• What you have to do:
Output only an exact transcription of the line containing "Definition sample_manual_files : files" and all lines that follow it in the data below.

• Provided material:
(** * Offscreen audio pipeline: resampler, framer, transport session and
      transcript reconciler

    A shallow embedding of the offscreen document of the extension
    (the script that captures tab audio, streams PCM to the recognition
    backend and relays transcripts), followed by the properties its
    design document states about it.

    Conventions of the embedding.
    - JavaScript numbers that hold sizes, offsets and counters are
      integers, modelled in [Z].
    - Audio samples and sample rates are modelled as exact rationals
      ([Q]): arithmetic on them is exact (IEEE rounding and the
      non-finite values are outside the model), and [Q]'s division by
      zero is not JavaScript's, which is why every theorem about the
      resampler in [Resampler] assumes positive rates.
    - The resampler is given a second time, in [Binary64], over
      binary64 numbers with the IEEE operations and with binary32
      stores, which is the arithmetic the script runs in; the length
      and the values of its result are stated for this one.
    - An [ArrayBuffer] or typed array over bytes is a [list byte]; a
      [Float32Array] is a [list Q], in [Binary64] a list of numbers.
    - A JavaScript object used as a counter table is an association list
      in the order in which its keys were created; [Object.keys] lists
      the keys that are array indices first, in numeric order, then the
      others in that order.
    - A parsed JSON message is a record with optional fields; speaker
      tags are integers and language tags are strings.
    - A function that can throw returns a [completion]. *)

From Stdlib Require Import String Ascii Bool ZArith QArith Qround Lia Lqa List.
From Stdlib Require Import DecimalString DecimalPos DecimalZ.
From Stdlib Require Import SpecFloat Qpower.
From coqutil Require Import Byte Word.LittleEndianList.
From Equations Require Import Equations.
From Equations.Prop Require Import Logic.
Import ListNotations.
(** What [is_acronym] comes to on a token of [TOKEN_RE]: no lower-case
    letter [a-z], and at least two letters [A-Za-z]. *)
Definition token_acronym (token : string) : bool :=
  forallb (fun c => negb (Py.between 97 122 c)) (Py.chars token)
  && (2 <=? length (filter (fun c => Re.letter c = true) (Py.chars token))).

(** ** Sample inputs *)

Definition sample_approved : list string :=
  [ "AND"; "DO"; "DOES"; "MINUTE"; "MINUTES"; "OPERATOR"; "PROCEDURE";
    "START"; "STARTS"; "SYSTEM"; "THE" ].

Definition sample_files : files :=
  {[ "approved.txt" := wordlist_text sample_approved;
     "forbidden.txt" := wordlist_text ["abandon"; "valve"] ]}.

Definition sample_text : string :=
  "The valve was opened by the technician. It has been  Checked? being x_ed".

(** A part number that is listed as forbidden, beside a forbidden word. *)
Definition part_number_files : files :=
  {[ "approved.txt" := wordlist_text ["CHECK"; "THE"];
     "forbidden.txt" := wordlist_text ["ab-1"; "valve"] ]}.

Definition part_number_text : string := "Check AB-1 and the valve.".

Definition twenty_words : string :=
  "one two three four five six seven eight nine ten one two three four five six seven eight nine ten".

(** A sentence of twenty words followed by one of twenty-one. *)
Definition sample_long_text : string :=
  twenty_words +:+ ". " +:+ twenty_words +:+ " more.".

(** The sentence of the end-to-end example, and the approved words the
    specification lists for it. *)
Definition operator_text : string :=
  "The operator starts the system and does the procedure in 25 minutes.".

Definition operator_words : list string :=
  [ "operator"; "start"; "starts"; "system"; "do"; "does"; "procedure";
    "minute"; "minutes" ].

Definition operator_files : files :=
  {[ "approved.txt" := wordlist_text operator_words;
     "forbidden.txt" := EmptyString ]}.

(** A dictionary page: one table header, then rows for an approved verb, a
    forbidden word, an approved noun, a mixed-case row and an approved
    adjective. *)
Definition sample_document : string :=
  "ASD-STE100 DICTIONARY" +:+ nl +:+
  "Word  Approved meaning/ STE example" +:+ nl +:+
  "STOP (v) To come to an end" +:+ nl +:+
  "stop (n) Use STOP as a verb" +:+ nl +:+
  "BOX (n) A container" +:+ nl +:+
  "Mixed Case (adj) not a headword" +:+ nl +:+
  "SAFE (adj) Not dangerous" +:+ nl.

(** A page without a table header. *)
Definition sample_plain_document : string :=
  "No table here" +:+ nl +:+ "STOP (v) To come to an end" +:+ nl.

Definition sample_extract (pdf_path : string) : result string :=
  if String.eqb pdf_path "STE100.pdf" then Ok sample_document
  else if String.eqb pdf_path "plain.pdf" then Ok sample_plain_document
  else Err RuntimeError.

(** Two states of the file system before a build: nothing built yet, and a
    stale approved list left behind. *)
Definition sample_fresh_files : files := {[ "STE100.pdf" := "%PDF-1.7" ]}.
Definition sample_stale_files : files :=
  {[ "STE100.pdf" := "%PDF-1.7"; "approved.txt" := "zebra" +:+ nl +:+ "apple" ]}.

(** A text file with the three kinds of line end, beside the PDF. *)
Definition sample_manual : string :=
  "Stop the box." +:+ String (ascii_of_N 13) nl +:+ "The box was stopped."
  +:+ String (ascii_of_N 13) "Stop." +:+ nl.
Definition sample_manual_files : files :=
  {[ "STE100.pdf" := "%PDF-1.7"; "manual.txt" := sample_manual ]}.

• Answer to this problem:
Definition sample_manual_files : files :=
  {[ "STE100.pdf" := "%PDF-1.7"; "manual.txt" := sample_manual ]}.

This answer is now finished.